A operação foi desencadeada após a inteligência da PM identificar vídeos que circulavam em aplicativos de mensagens. Nas imagens, indivíduos apareciam efetuando disparos de arma de fogo para o alto e ostentando armamento pesado em vias públicas, o que gerou insegurança na comunidade local.
As diligências concentraram-se principalmente no bairro Santa Rita (zona leste), área monitorada pelo 27º BPM.
Com base em informações sobre o paradeiro dos suspeitos e do material filmado, as equipes realizaram incursões táticas e buscas em locais estratégicos.
O balanço final da ocorrência destacou a retirada de circulação de itens de alto valor para o crime organizado:
01 Fuzil de calibre restrito (modelo com alto poder de perfuração e letalidade). Mais de 500 pinos de cocaína prontos para a comercialização. Diversas munições compatíveis com o fuzil apreendido.
Materiais para refino e embalagem de drogas, além de rádios comunicadores.
Durante a operação, suspeitos foram detidos e encaminhados à Delegacia de Plantão da Polícia Civil em Juiz de Fora.
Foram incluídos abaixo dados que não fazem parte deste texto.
(** * Empty-tensor allocation (aten/src/ATen/EmptyTensor.cpp)

    A shallow embedding of [check_size_nonnegative], [empty_generic],
    [GetCPUAllocatorMaybePinned] and the three [empty_cpu] overloads.

    - 64-bit integers are [Z] with the conversions written out.
    - A C++ exception is an [Err] result; the effects of a call (buffers
      acquired, objects built, TensorImpl methods invoked) are recorded in a
      trace that is threaded through every call.
    - What the file only reaches through headers (the allocators, the CUDA
      hooks, TypeMeta, the layout engine of TensorImpl, the default dtype, the
      build mode) is a field of the class [Externals], or is modelled from the
      specification where a definition says so.
    - An exception leaves a function with the trace as it is at the raise;
      what the destructors do while the stack unwinds is not modelled. *)

From Stdlib Require Import ZArith List Bool Lia.
Import ListNotations.
Local Open Scope Z_scope.

(** ** Machine integers *)

Definition int64_min : Z := - 2 ^ 63.
Definition int64_max : Z := 2 ^ 63 - 1.

(** [int64_t] range test. *)
Definition in_int64 (z : Z) : bool := (int64_min <=? z) && (z <=? int64_max).

(** Conversion to [size_t]: the value modulo 2^64. *)
Definition to_size_t (z : Z) : Z := z mod 2 ^ 64.

(** Conversion to [int64_t]: two's complement. *)
Definition to_int64 (z : Z) : Z := (z + 2 ^ 63) mod 2 ^ 64 - 2 ^ 63.

(** ** Errors and results *)

Definition IntArrayRef := list Z.

Inductive MemoryFormat : Type :=
| Contiguous
| Preserve
| ChannelsLast
| ChannelsLast3d.

Definition MemoryFormat_eqb (a b : MemoryFormat) : bool :=
  match a, b with
  | Contiguous, Contiguous
  | Preserve, Preserve
  | ChannelsLast, ChannelsLast
  | ChannelsLast3d, ChannelsLast3d => true
  | _, _ => false
  end.

(** The failures of the allocation path.  [ValidationError x size] is the
    TORCH_CHECK of [check_size_nonnegative]; its message is built from the
    offending dimension [x] and the whole [size].  [RestrideError mf] is the
    failure of [empty_tensor_restride] for the format [mf]. *)
Inductive Error : Type :=
| ValidationError (x : Z) (size : IntArrayRef)
| OverflowError
| UnsupportedPolicyError
| AllocationError
| ConversionError
| InternalAssertError
| RestrideError (mf : MemoryFormat).

Inductive Result (A : Type) : Type :=
| Ok (a : A)
| Err (e : Error).
Arguments Ok {A} a.
Arguments Err {A} e.

(** ** Enumerations and handles of c10 that the file names *)

Inductive DeviceType : Type :=
| DeviceType_CPU
| DeviceType_CUDA
| DeviceType_Other (tag : nat).

Definition DeviceType_is_CPU (d : DeviceType) : bool :=
  match d with DeviceType_CPU => true | _ => false end.

Record Device : Type := mkDevice { device_type : DeviceType; device_index : Z }.

Inductive Layout : Type :=
| Strided
| Sparse
| Layout_Other (tag : nat).

Definition Layout_is_Strided (l : Layout) : bool :=
  match l with Strided => true | _ => false end.

(** Enumeration tags ([ScalarType], [DispatchKey]), the index of a
    [caffe2::TypeMeta], and the addresses behind [c10::Allocator*] and
    [at::DataPtr] are numbers. *)
Definition ScalarType := nat.
Definition TypeMeta := nat.
Definition DispatchKey := nat.
Definition Allocator := nat.
Definition DataPtr := nat.

(** ** Objects *)

Record StorageImpl : Type := mkStorageImpl {
  size_bytes : Z;
  data_ptr : DataPtr;
  allocator : Allocator;
  resizable : bool
}.

Record TensorImpl : Type := mkTensorImpl {
  storage : StorageImpl;
  key_set : DispatchKey;
  dtype : TypeMeta;
  sizes : IntArrayRef;
  strides : list Z
}.

Definition TensorBase := TensorImpl.

Record TensorOptions : Type := mkTensorOptions {
  dtype_opt : option TypeMeta;
  layout_opt : option Layout;
  device_opt : option Device;
  pinned_memory_opt : option bool;
  memory_format_opt : option MemoryFormat
}.

(** ** Effects: the trace of what a call did, newest event first *)

Inductive Event : Type :=
| EvAllocate (a : Allocator) (nbytes : Z) (p : DataPtr)
| EvStorageImpl (s : StorageImpl)
| EvTensorImpl (t : TensorImpl)
| EvSetSizesContiguous (size : IntArrayRef)
| EvRestride (mf : MemoryFormat).

Definition World := list Event.

Definition is_allocate (ev : Event) : bool :=
  match ev with EvAllocate _ _ _ => true | _ => false end.
Definition is_storage (ev : Event) : bool :=
  match ev with EvStorageImpl _ => true | _ => false end.
Definition is_tensor (ev : Event) : bool :=
  match ev with EvTensorImpl _ => true | _ => false end.
Definition is_set_sizes (ev : Event) : bool :=
  match ev with EvSetSizesContiguous _ => true | _ => false end.
Definition is_restride (ev : Event) : bool :=
  match ev with EvRestride _ => true | _ => false end.

(** How many events of a kind a trace holds. *)
Definition count (p : Event -> bool) (w : World) : nat := length (filter p w).

(** The monad of the calls: a result or an exception, and the trace. *)
Definition M (A : Type) : Type := World -> Result A * World.

Definition ret {A} (a : A) : M A := fun w => (Ok a, w).

Definition raise {A} (e : Error) : M A := fun w => (Err e, w).

Definition bind {A B} (m : M A) (k : A -> M B) : M B :=
  fun w =>
    match m w with
    | (Ok a, w') => k a w'
    | (Err e, w') => (Err e, w')
    end.

Definition lift {A} (r : Result A) : M A := fun w => (r, w).

Definition emit (ev : Event) : M unit := fun w => (Ok tt, ev :: w).

Notation "x <- m ;; k" := (bind m (fun x => k))
  (at level 61, m at next level, right associativity).
Notation "m ;;; k" := (bind m (fun _ => k))
  (at level 61, right associativity).

(** ** What the file reaches through headers *)

Class Externals : Type := {
  (** caffe2::TypeMeta: the tag of an element type and its byte width
      ([itemsize] is a [size_t]); a TypeMeta that is no scalar type makes the
      conversion back raise ([None]). *)
  scalarTypeToTypeMeta : ScalarType -> TypeMeta;
  typeMetaToScalarType : TypeMeta -> option ScalarType;
  itemsize : TypeMeta -> Z;
  (** The process-wide CPU allocator, and the pinned-memory allocator of the
      CUDA hooks when there is one. *)
  GetCPUAllocator : Allocator;
  pinned_memory_allocator : option Allocator;
  (** [c10::Allocator::allocate] is virtual: which pointer it returns for
      the [size_t] it is given, and whether it raises ([None]), is the
      allocator's business. *)
  allocate : Allocator -> World -> Z -> option DataPtr;
  DispatchKey_CPU : DispatchKey;
  get_default_dtype_as_scalartype : ScalarType;
  (** Whether TORCH_INTERNAL_ASSERT_DEBUG_ONLY is compiled out. *)
  NDEBUG : bool;
  (** The layout engine of TensorImpl for the formats other than Contiguous:
      the strides of a shape in a format, or [None] when it has none for
      that format and shape (the restride then raises). *)
  strides_for : MemoryFormat -> IntArrayRef -> option (list Z)
}.

(** ** Shape checks and sizes *)

(** The loop of [check_size_nonnegative]: [rest] is what is left to visit,
    [size] the whole shape (cited by the message). *)
Fixpoint check_size_nonnegative_from (rest size : IntArrayRef) : Result unit :=
  match rest with
  | [] => Ok tt
  | x :: rest' =>
      if 0 <=? x then check_size_nonnegative_from rest' size
      else Err (ValidationError x size)
  end.

(** Lines 16-20. *)
Definition check_size_nonnegative (size : IntArrayRef) : M unit :=
  lift (check_size_nonnegative_from size size).

(** Modelled from the spec: the helper [c10::multiply_integers] (declared in
    c10/util/accumulate.h, not among the sources).  The spec says: the product
    of all dimensions using overflow-checked multiplication; the product of an
    empty shape is 1; an overflow fails with an OverflowError. *)
Definition checked_mul (a b : Z) : Result Z :=
  if in_int64 (a * b) then Ok (a * b) else Err OverflowError.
A apreensão de um fuzil é considerada um golpe significativo na logística das gangues locais, uma vez que esse tipo de arma costuma ser utilizada para "segurança" de pontos de tráfico e confrontos com grupos rivais ou forças policiais.
A Polícia Militar de Minas Gerais (PMMG) utiliza o termo "Servição" para destacar ocorrências com resultados expressivos. A apreensão de fuzis em cidades do interior e zona da mata, como Juiz de Fora, é tratada com prioridade para evitar a "favelização" do crime ou a importação de táticas de guerra urbana de capitais vizinhas como o Rio de Janeiro.
A investigação avançou significativamente após a análise das imagens e a prisão dos primeiros envolvidos.
A Polícia Civil, através da Delegacia especializada, conseguiu cruzar as imagens dos vídeos com o banco de dados criminal. Os indivíduos que apareciam ostentando o fuzil foram identificados como membros de uma facção criminosa que atua na Zona Leste da cidade.
Pelo menos dois homens foram presos em flagrante durante a incursão no bairro Santa Rita. Um deles já possuía passagens por tráfico de drogas e porte ilegal de arma de fogo.
O indivíduo que aparece especificamente efetuando os disparos para o alto no vídeo foi identificado como o atirador. De acordo com a PM, a motivação dos disparos seria uma "demonstração de força" para grupos rivais de bairros vizinhos.
As autoridades estão focadas agora em dois eixos principais:
A perícia técnica está analisando a numeração do fuzil (caso não tenha sido suprimida) para rastrear se a arma é proveniente de desvios, roubos de arsenais ou se entrou no país via tráfico internacional.
Devido ao modelo do armamento e à proximidade geográfica, a polícia investiga se há uma conexão direta com facções do Rio de Janeiro, que estariam fornecendo armas de guerra para fortalecer o domínio territorial em Juiz de Fora.
Após a operação, o comando do 27º BPM reforçou o patrulhamento na região com o apoio do GEPAR (Grupo Especializado em Policiamento em Áreas de Risco) para evitar represálias ou novos episódios de exibição de armas.
O processo agora segue para o Ministério Público, que deve oferecer a denúncia formal. Os envolvidos podem responder por porte ilegal de arma de fogo de uso restrito, disparo de arma de fogo em via pública, tráfico de drogas e associação criminosa.